In many ways, this novel follows certain patterns from previous ones in the series. There are the obvious young lovers who one knows are going to be together, the open-hearted and brave young man falsely thought to be a threat whose character is vindicated and who marries well and finds a responsible position, makes some powerful friends, and wins a lovely bride impressed with his intellect even if he has some strongly worded opinions and some odd beliefs. Why can’t I be this lucky? This novel continues a trend for this series, and that is serving as wish fulfillment fiction for someone whose life could use some wish fulfillment. It is remarkable, and more than a little bit frightening, how a British authoress who died when I was a young teenager still managed to write so many novels about people alarmingly close to me, each novel looking at slightly different facets of the same sort of person that I am, ending up alright because of a friendly author (a very critical element to success, I might add).

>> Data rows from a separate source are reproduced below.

(** * CSV ingestion and time-series aggregation: a shallow embedding

    The development follows [utils/csvParser.ts] (line tokenizer, format
    detector, the two row parsers, header normalizer, entry point
    [parseCSV], metric categories), the chart component ([processedData],
    the date-column test, [toggleYAxis], [metricGroups]), the fallback
    parser of the server and the search of the data table.

    Conventions of the embedding.
    - A JavaScript string is a [string]: a sequence of code units, here
      restricted to the code units below 256.
    - A JavaScript number is a [JsNumber]: the exact rational value of a
      finite binary64 number, one of the two infinities, or NaN.  The
      arithmetic rounds to the nearest binary64 number ([roundDouble]); the
      sign of zero is not represented.
    - A plain object used as a record ([Record<string, any>]) is a
      [gmap string JsValue] of its own properties; a missing key reads as
      [undefined] ([None]).  Under a name of [Object.prototype] a read of a
      missing key gives the inherited function or object instead: it is no
      string and no number, and [Date] makes no valid date of it, so the
      code takes the branches it takes for [undefined].  An assignment
      [obj[key] = v] is [setProp]: the name [__proto__] is an accessor
      inherited from [Object.prototype] whose setter ignores a string or a
      number, so the assignment gives the object no property of that
      name.
    - A [throw] is the [Throw] constructor of [outcome]. *)

From Stdlib Require Import String Ascii List ZArith QArith Qabs Qcanon Qround Lia.
From Stdlib Require Import DecimalString DecimalNat Sorted Permutation.
From stdpp Require Import base option list strings gmap fin_maps.
(** * certigen: the certificate batch generator of [app.py]

    A shallow embedding of the name pipeline, the Gujarati font
    verification, the text layout, the PDF assembly and the batch handler
    [process] of [src/app.py], with the properties its specification states.

    Conventions of the model.
    - A Python [str] is a sequence of Unicode code points.  The model keeps
      it as the Rocq [string] of its UTF-8 bytes, which is how the text is
      posted, written to files and named on disk; a string literal of this
      file is the literal of [app.py], byte for byte.  What Python does
      character by character ([strip], [split], [lower], [capitalize],
      [isalnum], [len], slices, the order of [sort]) is done on the code
      points, with [decode] and [encode] between the two forms.  What the
      program does with ASCII arguments only ([+], [startswith],
      [endswith], [in], [replace], cutting at a slash) is done on the bytes:
      no byte of a multi-byte character is an ASCII byte, so the result is
      the same.
    - White space is the set of 29 characters [str.isspace] accepts.  Case
      and [isalnum] are written out on the ASCII range; outside it they are
      the answers of the Unicode character database of the Python build,
      [Ucd], which is part of the environment.
    - Python [int] is [Z]; floor division [//] is [Z.div].  Python [float]
      results (true division [/], the width factors 0.5 and 0.6) are exact
      rationals [Q]; binary rounding is not modelled.
    - The file system is a finite map from paths to contents; an operation
      that can raise returns a [Result] next to the file system it leaves
      behind, so an exception never rolls back what was already written. *)

From Stdlib Require Import Ascii String ZArith NArith QArith Qabs Lia Lqa.
From stdpp Require Import base tactics option list sorting strings pretty gmap.

Local Open Scope string_scope.
Local Open Scope Z_scope.
Local Open Scope list_scope.

(** ** UTF-8 *)

Module Utf8.

Definition code (b : ascii) : N := N_of_ascii b.

Definition byte (n : N) : ascii := ascii_of_N n.

(** The continuation byte that carries the low six bits of [n]. *)
Definition cont (n : N) : ascii := byte (128 + n mod 64).

(** The bytes of one code point: one byte below U+0080, two below U+0800,
    three below U+10000, four from there on. *)
Definition encode_char (c : N) : list ascii :=
  if (c <? 0x80)%N then [byte c]
  else if (c <? 0x800)%N then [byte (0xC0 + c / 64); cont c]
  else if (c <? 0x10000)%N then [byte (0xE0 + c / 4096); cont (c / 64); cont c]
  else [byte (0xF0 + (c / 262144) mod 8); cont (c / 4096); cont (c / 64); cont c].

Definition encode_chars (l : list N) : list ascii := l ≫= encode_char.

Definition is_cont (b : ascii) : bool := ((128 <=? code b) && (code b <? 192))%N.

Definition bits (b : ascii) : N := (code b mod 64)%N.

(** U+FFFD, which a decoder puts in the place of a byte that is not part of
    a well-formed sequence. *)
Definition replacement : N := 0xFFFD%N.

In this novel, we see church politics take the center, as a young man with perhaps a bit too much interest in contentious questions finds himself in the middle of a firestorm that involves mobs of bullies and the threat of imprisonment and death, while being a decent fellow with a personality that asks a lot of questions. Also of interest is the fact that the ultimate motive behind murder (plot spoiler alert) happens to be an immensely gorgeous book, a psalter two centuries old that drives people to kill and die for it, until its owner decides it would be better spent glorifying God rather than serving as an object of temptation. It is a wise decision, all the more striking because it is a decision made by a young woman who can barely read at all, and who has been the recipient of an unusual amount of grace by others, grace she extends herself. Even more than is usually the case in these novels, this one left me with a lot to ponder.